> Activity
Only a number is wanted here: the count of lines in the data below where the string "five" occurs.

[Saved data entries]
----

(** * WFDB annotation codec (wfdb/io/annotation.py): shallow embedding

    The embedding follows the functions of [annotation.py] that make up the
    binary annotation codec:

    - the reader: [proc_core_fields], [proc_extra_field],
      [update_extra_fields], [rm_last], [extract_ann_data], [get_info_inds],
      [extract_ann_info], [rm_empty_indices] and, chained as [rdann] chains
      them, the fall-back of [rdann] on the header for [fs];
    - the writer: [field2bytes], [compact_carry_field],
      [Annotation._compact_fields], [isblank], [Annotation.calc_core_bytes],
      [Annotation.calc_fs_bytes], [custom_triplet_bytes],
      [Annotation.calc_cl_bytes], [Annotation.wr_ann_file];
    - [Annotation.apply_range];
    - the checks of [Annotation.check_field], branch by branch, and
      [Annotation.check_fields];
    - [Annotation._create_label_map] with [_custom_labels_to_df].

    Conventions.

    - numpy integers are [Z].  A [uint8] cell is a [Z] in 0..255,
      [astype('u1')] is reduction modulo 256 and [astype('i1')] the signed
      reading of a byte.  Sums and products of a [uint8] cell with a Python
      integer are carried out on 64 bits (numpy before 2.0); none of those
      of the codec leaves that range, so they are the sums and products of
      [Z].  The test [fs_bytes == []] of [wr_ann_file] on an array that is
      not empty is false, as it is in the versions of numpy of the time of
      the file (before 1.25).
    - A Python [str] is the list of its code points ([pystr]).  The strings
      that the reader builds have code points below 256; the classes of
      [re] are given on that range.
    - A Python list that a function appends to in place is passed to it and
      returned by it.  A Python set of indices is a list without
      duplicates.
    - A raised exception is [Raise e].  A [while] loop runs on fuel; it
      raises [Diverges] when the fuel is used up or when a pass leaves the
      state of the loop as it found it.
    - [None] for an attribute of the object is the attribute holding
      [None].
    - Python floats are not modelled: the few operations that
      [extract_ann_info], [calc_fs_bytes] and [check_field] apply to one
      are the fields of a [float_model].
    - The object is given in two parts: [Annotation] has the six fields
      that the writer reads and [label_store], [Annotation_rest] the five
      other attributes.  Two things that [check_field] uses are not in the
      file and are taken as given ([outside_file]): the tuple
      [_header.float_types], and what [re] counts as a letter or digit
      beyond ASCII.
    - File access ([load_byte_pairs], the [open] of [wr_ann_file]) and the
      header reader [record.rdheader] are outside the file: the reader
      starts from the rows of bytes, the writer ends with the list of bytes,
      and the header reader is a parameter.
    - The entry points [rdann] and [Annotation.wrann] are not embedded as
      wholes, only the steps named above.  Around them [rdann] checks its
      arguments ([check_read_inputs]), unpacks the arrays of
      [lists_to_arrays], calls [apply_range] and selects the fields to
      hand back ([_set_data_fields]); [wrann] converts labels and calls
      [check_field_cohesion].  In this version of the file the unpacking
      in [rdann] names five of the six arrays of [lists_to_arrays], and
      [wrann] takes the truth value of the DataFrame of custom labels that
      [check_fields] has asked for; neither returns.  What is proved of
      reading and of writing is therefore stated on the steps
      ([rdann_steps]; [check_field], [wr_ann_file]) and not on a call of
      [rdann] or [wrann]. *)

From Stdlib Require Import ZArith String Ascii List ListSet Bool Lia Arith.
From Stdlib Require Import DecimalString.
From Stdlib Require DecimalZ DecimalPos.
Import ListNotations.
Open Scope Z_scope.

----

> Output of the exercise
2